I recede from that part of today’s decision which makes respondent’s resignation effective from October 24, 1983 — the date of his interim (post-conviction) suspension ordered by this court while the judgment- and-sentence in the criminal case was undergoing appellate review in the federal judicial system. I would hold that by force of applicable rules respondent’s resignation must take effect September 11, 1987 — the day the respondent’s second appeal came to be concluded in the United States Court of Appeals for the Tenth Circuit.
An act may not be made effective from a day earlier than when it actually occurs if it could not lawfully have taken place at the anterior point of time from which it is to operate with legal force.
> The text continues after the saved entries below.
(* ===== verification/_CoqProject ===== *)
-Q . S2P
Prelude.v
Doubles.v
Threads.v
BitSeq.v
RankSelect.v
Hashutil.v
PartitionedCounter.v
Blocks.v
BlockBits.v
Shifting.v
Layout.v
Locks.v
CounterCode.v
Runs.v
Insert.v
Remove.v
Repr.v
CounterIncrement.v
InsertSlot.v
InsertPlace.v
InsertOne.v
Iterator.v
Filter.v
FilterTheorems.v
ShiftBack.v
RemoveRun.v
RemoveTheorems.v
InsertRun.v
InsertTheorems.v
FilterHistory.v
Enumerate.v
Merge.v
FileStore.v
SafeString.v
CilkSync.v
Pairing.v
Fermat.v
PrimeGenerator.v
Bucket.v
AgmSketch.v
PamTree.v
PamOps.v
PamSets.v
PamMulti.v
PamStore.v
PamPrims.v
PamGC.v
PamJoin.v
PamSeq.v
PamMap.v
PamBulk.v
PamReads.v
PamAug.v
PamClass.v
PamReduce.v
PamClient.v
PamFaults.v
PamTheorems.v
Arrays.v
Btree.v
BtreeSearch.v
BtreeInsert.v
BtreeTree.v
BtreeFill.v
BtreeRemove.v
BtreeIter.v
BtreeTheorems.v
EdgeCode.v
EdgeLists.v
EdgeRepr.v
EdgeOps.v
EdgeTheorems.v
Pma.v
PmaSearch.v
PmaSpread.v
PmaDensity.v
PmaBalance.v
PmaUpdate.v
PmaGraph.v
PmaTheorems.v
No discipline could lawfully be imposed on respondent in this proceeding under the provisions of Rule 7, Rules Governing Disciplinary Proceedings, 5 O.S.1981, Ch. 1, App. 1-A, so long as his appeal from criminal conviction remained unterminated. While respondent’s conviction stood in the process of appellate review, his status as a lawyer could not be affected and the present case was not a fit subject for any termination— whether by exercise of our disciplinary cognizance or by the court’s acceptance of the respondent’s attempted exit from the Bar. Today’s approval of his resignation cannot hence be made to operate with effect from any point anterior to the conclusion of the criminal conviction’s review process. State ex rel. Oklahoma Bar Ass’n v. Cantrell, Okl., 734 P.2d 1292, 1293-1294 [1987] (Opala, J., dissenting in part).
By today’s order respondent will become eligible to seek bar reinstatement on October 24, 1988 —scarcely more than six months after the court’s present action. If the effective date of today’s order were to be made coincidental with the day respondent’s criminal appeals came to an end — the legal norm I counsel for application to this case — his eligibility to seek reinstatement would be postponed until September 11, 1992. A difference of almost five years must not be shrugged off as but de minimis non curat lex.
I would approve the respondent’s resignation and order that it take effect from September 11, 1987.